Almonds contain protein, fat, and fiber. All of these help you feel full and satisfied after you eat.
Try adding a handful of almonds or a dollop of almond butter to your daily veggie or fruit snack. You could even toss some sliced almonds into your salad for a crunchy source of filling nutrients.
Almonds are high in plant compounds called polyphenols (like tannins, proanthocyanidins and flavonoids). These have antioxidant and anti-inflammatory properties. Just keep in mind that most of these polyphenols are inside the skin of almonds. You’ll have to eat the entire almond, skin and all, to get the biggest antioxidant boost.
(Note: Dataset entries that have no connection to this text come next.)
(** * Screenshot MCP server: window discovery, capture dispatch and history

    A shallow embedding of the JavaScript modules
    [core/windowDetection.js] (the window-discovery cascade),
    [core/screenshotManager.js] (capture functions and the in-memory
    history), [tools/captureTools.js] (tool handlers),
    [resources/screenshotResources.js] (resource handlers) and
    [core/mcpInterface.js] (the server object).

    Conventions of the embedding:
    - a JavaScript string is a [string]; its characters are code units
      below 256, so the white space recognised by [trim] is the
      Latin-1 part of the ECMAScript white-space set;
    - [undefined] is [None]; a JavaScript number that the code only
      copies or prints is an integer [Z]; [NaN] is explicit in [JsNum];
      [parseInt] and the printing of numbers are exact on integers, as
      JavaScript is between -2^53 and 2^53;
    - [path.join] is the concatenation it is for a file name without
      path separators, as the names built for the formats [png] and
      [jpg] of the tool schemas are;
    - every external collaborator (child processes, the sharp image
      library, the clock, the random generator) is an oracle field of
      [Env]; files live in the state, as a finite map from paths to
      contents;
    - [console.log] and [console.error] are diagnostics and are not
      part of the modelled state. *)

From Stdlib Require Import ZArith Ascii String List DecimalString.
From Stdlib Require DecimalPos DecimalN.
From stdpp Require Import base option list gmap strings.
Eating almonds regularly could help improve your overall diet quality. One study measured this by assigning a Healthy Eating Index score to participants’ diets. Researchers noticed an improvement in this score for both groups (children and parents) with daily almond intake.
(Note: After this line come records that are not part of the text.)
Lemma row_copies_at_least_one (dataset : DataFrame) (plot_results : list Outcome.t)
    (l : list (list Value)) :
  (length l ≤ sum_list (row_copies dataset plot_results <$> l))%nat.
Proof.
  induction l as [|row l IH]; [done|]. rewrite fmap_cons. cbn [sum_list length].
  unfold row_copies at 1.
  pose proof (Nat.le_max_l 1 (length (results_of dataset row plot_results))) as Hmax.
  revert IH Hmax. generalize (sum_list (row_copies dataset plot_results <$> l)).
  generalize (Nat.max 1 (length (results_of dataset row plot_results))).
  intros a b. cbv [id]. lia.
Qed.

(** X12: for a dataset with distinct column labels and integer ids, the merge
    gives every row of the dataset as many rows as there are Outcomes of its
    id, and one when there is none, so no row is lost; when the ids of the
    Outcomes are pairwise different the merged frame has the rows of the
    dataset, one for one and in their order. *)
Theorem merge_response_row_count
    (dataset : DataFrame) (plot_results : list Outcome.t) :
  "id" ∈ columns dataset → NoDup (columns dataset) → rectangular dataset →
  int_ids dataset → plot_results ≠ [] →
  ∃ merged,
    merge_response dataset (pd_DataFrame plot_results) = Ok merged ∧
    length (rows merged)
    = sum_list (row_copies dataset plot_results <$> rows dataset) ∧
    (length (rows dataset) ≤ length (rows merged))%nat ∧
    (NoDup (Outcome.id <$> plot_results) →
     length (rows merged) = length (rows dataset) ∧
     ∀ i row, rows dataset !! i = Some row →
              ∃ tail, rows merged !! i = Some (kept_cells dataset row ++ tail) ∧
                      length tail = 3%nat).
Proof.
  intros Hid Hnodup Hrect Hints Hne. destruct plot_results as [|r0 rs]; [done|].
  eexists. split; [by apply merge_response_spec|]. cbn [rows].
  assert (length (rows dataset ≫= merged_rows dataset (r0 :: rs))
          = sum_list (row_copies dataset (r0 :: rs) <$> rows dataset)) as Hcount.
  { rewrite length_bind_rows. f_equal. apply list_fmap_ext.
    intros _ row _. apply length_merged_rows. }
  split_and!; [done| |].
  - rewrite Hcount. apply row_copies_at_least_one.
  - intros Hnd.
    assert (∀ l : list (list Value),
              ∃ tails, l ≫= merged_rows dataset (r0 :: rs)
                       = zip_with (λ row tail, kept_cells dataset row ++ tail) l tails ∧
                       length tails = length l ∧
                       Forall (λ tail, length tail = 3%nat) tails) as Hzip.
    { induction l as [|row l (tails & Hl & Hlen & Hall)]; [by exists []|].
      destruct (merged_rows_single dataset (r0 :: rs) row Hnd) as (tail & Hrow & Htail).
      exists (tail :: tails). cbn. rewrite Hrow, Hl, Hlen. by split_and!; [|  |constructor]. }
    destruct (Hzip (rows dataset)) as (tails & -> & Hlen & Hall). split.
    + rewrite length_zip_with. lia.
    + intros i row Hi.
      destruct (lookup_lt_is_Some_2 tails i) as [tail Htail].
      { rewrite Hlen. by eapply lookup_lt_Some. }
      exists tail. split.
      * rewrite lookup_zip_with, Hi. cbn. by rewrite Htail.
      * by eapply (Forall_lookup_1 _ _ _ _ Hall).
Qed.

Lemma merge_response_row_count_witness :
  "id" ∈ columns demo_frame ∧ NoDup (columns demo_frame) ∧ rectangular demo_frame ∧
  int_ids demo_frame ∧ demo_results ≠ [] ∧
  ∃ merged,
    merge_response demo_frame (pd_DataFrame demo_results) = Ok merged ∧
    length (rows merged)
    = sum_list (row_copies demo_frame demo_results <$> rows demo_frame) ∧
    (length (rows demo_frame) ≤ length (rows merged))%nat ∧
    (NoDup (Outcome.id <$> demo_results) →
     length (rows merged) = length (rows demo_frame) ∧
     ∀ i row, rows demo_frame !! i = Some row →
              ∃ tail, rows merged !! i = Some (kept_cells demo_frame row ++ tail) ∧
                      length tail = 3%nat).
Proof.
  assert ("id" ∈ columns demo_frame) as H1 by (by left).
  assert (NoDup (columns demo_frame)) as H2 by (by apply (bool_decide_unpack _)).
  assert (rectangular demo_frame) as H3 by (repeat constructor).
  assert (int_ids demo_frame) as H4 by (repeat constructor).
  assert (demo_results ≠ []) as H5 by done.
  split_and!; [exact H1|exact H2|exact H3|exact H4|exact H5|].
  exact (merge_response_row_count demo_frame demo_results H1 H2 H3 H4 H5).
Defined.

Lemma cell_at_app_r (c : string) (cols cols' : list string) (row row' : list Value) :
  length row = length cols → c ∉ cols →
  cell_at (cols ++ cols') (row ++ row') c = cell_at cols' row' c.
Proof.
  intros Hlen Hc. revert row Hlen.
  induction cols as [|x cols IH]; intros [|v row] Hlen; try done.
  injection Hlen as Hlen. cbn [app]. rewrite cell_at_cons.
  rewrite decide_False by (intros ->; apply Hc; by left).
  apply IH; [|done]. intros Hin. apply Hc. by right.
Qed.

(** X13: for a dataset with distinct column labels and integer ids, the
    columns [error], [plots_generated] and [has_plot] of a row of the merged
    frame hold the values of an Outcome of its id, or missing values when the
    item has no Outcome; what the dataset held under these names before the
    merge is gone. *)
Theorem merged_result_cells
    (dataset : DataFrame) (plot_results : list Outcome.t) (row : list Value) :
  "id" ∈ columns dataset → NoDup (columns dataset) → rectangular dataset →
  int_ids dataset → plot_results ≠ [] →
  row ∈ rows dataset →
  ∃ merged,
    merge_response dataset (pd_DataFrame plot_results) = Ok merged ∧
    (∀ row', row' ∈ merged_rows dataset plot_results row → row' ∈ rows merged) ∧
    (results_of dataset row plot_results = [] →
     ∀ row', row' ∈ merged_rows dataset plot_results row →
             ∀ c, c ∈ result_columns → cell_at (columns merged) row' c = Some NaN) ∧
    (results_of dataset row plot_results ≠ [] →
     ∀ row', row' ∈ merged_rows dataset plot_results row →
       ∃ r, r ∈ plot_results ∧
            cell_at (columns dataset) row "id" = Some (VInt (Outcome.id r)) ∧
            cell_at (columns merged) row' "error" = Some (VStr (Outcome.error r)) ∧
            cell_at (columns merged) row' "plots_generated"
            = Some (VList (Outcome.plots_generated r)) ∧
            cell_at (columns merged) row' "has_plot" = Some (VBool (Outcome.has_plot r))).
Proof.
  intros Hid Hnodup Hrect Hints Hne Hrow. destruct plot_results as [|r0 rs]; [done|].
  eexists. split; [by apply merge_response_spec|]. cbn [columns rows].
  assert (length row = length (columns dataset)) as Hlen.
  { unfold rectangular in Hrect. rewrite Forall_forall in Hrect. by apply Hrect. }
  assert (∀ tail c, c ∈ result_columns →
            cell_at (filter (λ c, c ∉ result_columns) (columns dataset) ++ result_columns)
                    (kept_cells dataset row ++ tail) c
            = cell_at result_columns tail c) as Hcell.
  { intros tail c Hc. apply cell_at_app_r.
    - by apply length_kept_cells.
    - rewrite kept_columns_spec. tauto. }
  split_and!.
  - intros row' Hrow'. apply list_elem_of_bind. eauto.
  - intros Hnone row' Hrow' c Hc. unfold merged_rows in Hrow'. rewrite Hnone in Hrow'.
    apply list_elem_of_singleton in Hrow' as ->. rewrite Hcell by done.
    unfold result_columns in Hc. rewrite !elem_of_cons, elem_of_nil in Hc.
    by destruct Hc as [->|[->|[->|[]]]].
  - intros Hsome row' Hrow'. unfold merged_rows in Hrow'.
    destruct (results_of dataset row (r0 :: rs)) as [|m ms] eqn:Hres; [done|].
    apply list_elem_of_fmap in Hrow' as (r & -> & Hr).
    assert (r ∈ results_of dataset row (r0 :: rs)) as Hr' by (by rewrite Hres).
    unfold results_of in Hr'. apply list_elem_of_filter in Hr' as [Hkey Hin].
    assert ("error" ∈ result_columns ∧ "plots_generated" ∈ result_columns ∧
            "has_plot" ∈ result_columns) as (He & Hp & Hh) by (repeat constructor).
    exists r. split_and!; [done|done|..]; by rewrite Hcell.
Qed.

Lemma merged_result_cells_witness :
  "id" ∈ columns demo_frame ∧ NoDup (columns demo_frame) ∧ rectangular demo_frame ∧
  int_ids demo_frame ∧ demo_results ≠ [] ∧
  [VInt 7; VStr "bar chart"; VStr "stale"; VBool false; VStr "m"] ∈ rows demo_frame ∧
  ∃ merged,
    merge_response demo_frame (pd_DataFrame demo_results) = Ok merged ∧
    (∀ row', row' ∈ merged_rows demo_frame demo_results
                      [VInt 7; VStr "bar chart"; VStr "stale"; VBool false; VStr "m"] →
             row' ∈ rows merged).
Proof.
  assert ("id" ∈ columns demo_frame) as H1 by (by left).
  assert (NoDup (columns demo_frame)) as H2 by (by apply (bool_decide_unpack _)).
  assert (rectangular demo_frame) as H3 by (repeat constructor).
  assert (int_ids demo_frame) as H4 by (repeat constructor).
  assert (demo_results ≠ []) as H5 by done.
  assert ([VInt 7; VStr "bar chart"; VStr "stale"; VBool false; VStr "m"] ∈ rows demo_frame)
    as H6 by (by left).
  split_and!; [exact H1|exact H2|exact H3|exact H4|exact H5|exact H6|].
  destruct (merged_result_cells demo_frame demo_results _ H1 H2 H3 H4 H5 H6)
    as (merged & Hm & Hrows & _).
  exists merged. by split.
Defined.

Lemma keys_clash_str_int (l r : list (option Value)) :
  l ≠ [] → r ≠ [] →
  Forall (λ v, is_str_cell v = true) l → Forall (λ v, is_int_cell v = true) r →
  keys_clash l r = true.
Proof.
  intros Hl Hr Hstr Hint. unfold keys_clash.
  rewrite !bool_decide_eq_false_2 by done. cbn [negb andb].
  apply orb_true_iff. left. apply andb_true_iff.
  split; apply forallb_forall; intros v Hv%list_elem_of_In.
  - rewrite Forall_forall in Hstr. by apply Hstr.
  - rewrite Forall_forall in Hint. by apply Hint.
Qed.

(** X14: the merge step raises [KeyError] when one of the two frames has no
    [id] column; and it raises [ValueError] when the ids of the dataset are
    strings, the ids of the Outcomes being integers. *)
Theorem merge_response_needs_id (dataset : DataFrame) :
  (∀ response,
     ¬ ("id" ∈ columns dataset ∧ "id" ∈ columns response) →
     ∃ key, merge_response dataset response = Raise (KeyError key)) ∧
  (∀ plot_results,
     "id" ∈ columns dataset → NoDup (columns dataset) → rectangular dataset →
     rows dataset ≠ [] →
     Forall (λ row, is_str_cell (cell_at (columns dataset) row "id") = true)
            (rows dataset) →
     plot_results ≠ [] →
     merge_response dataset (pd_DataFrame plot_results) = Raise ValueError).
Proof.
  split.
  - intros response Hnot. unfold merge_response, index_drop.
    rewrite decide_False; [by eexists|].
    unfold index_intersection. rewrite list_elem_of_filter, elem_of_remove_dups. tauto.
  - intros [|r0 rs] Hid Hnodup Hrect Hrows Hstr Hne; [done|].
    rewrite merge_response_dropped by done. cbn [pd_DataFrame].
    set (kcols := filter (λ c, c ∉ result_columns) (columns dataset)).
    assert ("id" ∉ result_columns) as Hid_rc.
    { unfold result_columns. rewrite !elem_of_cons, elem_of_nil. by intros [|[|[|]]]. }
    assert ("id" ∈ kcols) as Hid_k by (by apply list_elem_of_filter).
    unfold df_merge_left. cbn [columns rows].
    rewrite (bool_decide_eq_true_2 ("id" ∈ kcols)) by done.
    rewrite (bool_decide_eq_true_2 ("id" ∈ _)) by (by left).
    rewrite (unique_label_NoDup "id" kcols) by (done || by apply NoDup_filter).
    rewrite keys_clash_str_int; [done|..].
    + unfold column_cells. cbn [rows]. destruct (rows dataset); done.
    + done.
    + unfold column_cells. cbn [columns rows]. apply Forall_fmap, Forall_fmap.
      rewrite Forall_forall in Hstr |- *. intros row Hrow. cbn.
      unfold kept_cells, kcols.
      rewrite (cell_at_select (λ c, c ∉ result_columns)); [by apply Hstr| |done].
      unfold rectangular in Hrect. rewrite Forall_forall in Hrect. by apply Hrect.
    + unfold column_cells. cbn [columns rows]. apply Forall_fmap, Forall_fmap.
      by apply Forall_true.
Qed.

(** Ids kept as text are refused by the join. *)
Example merge_string_ids :
  merge_response
    {| columns := ["id"; "task"]; rows := [[VStr "7"; VStr "bar chart"]] |}
    (pd_DataFrame demo_results)
  = Raise ValueError.
Proof. reflexivity. Qed.

(** * JSON-lines files and the responses *)

Lemma translate_newlines_id (s : string) :
  all_chars (λ c, negb (bool_decide (c = CR))) s = true → translate_newlines s = s.
Proof.
  induction s as [|c s IH]; [done|]. cbn [all_chars translate_newlines].
  intros [Hc Hs]%andb_true_iff. apply negb_true_iff, bool_decide_eq_false in Hc.
  rewrite decide_False by done. by rewrite IH.
Qed.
Adding in a few servings of almonds per week can help you meet your needs of important nutrients like fiber, protein, magnesium, manganese, vitamin E, copper, and more.
Of course, rather than focusing on just one food, it’s best to focus on the quality of your overall diet. But making an effort to choose healthy foods, like almonds, on a daily basis can help you build habits that benefit your overall health.
The best part about almonds is that they have a mild, nutty taste that goes with just about anything.
Here are a few ways to enjoy almonds:
- Spread some almond butter between apple rounds for a delish snack.
- Create a homemade trail mix with almonds, raisins, goji berries, unsweetened coconut, and dark chocolate chips.
- Use almond flour to bake lower carb, higher fiber breads, muffins, and cakes.
- Add almond butter to oatmeal, chia pudding, and smoothies.
- Pair a handful of roasted almonds with a piece of fruit for a quick, yet filling snack.
- Use crushed almonds to bread chicken and fish.
- Stuff dates with almond butter for a sweet, nutrient-dense treat.
There’s so much to love about almonds. They’re a great source of nutrients like healthy fats, fiber, plant-based protein, vitamins, and minerals.
Plus they may benefit heart health and make meals and snacks more satisfying. There’s plenty of ways to eat more almonds, including almond butter and homemade trail mix.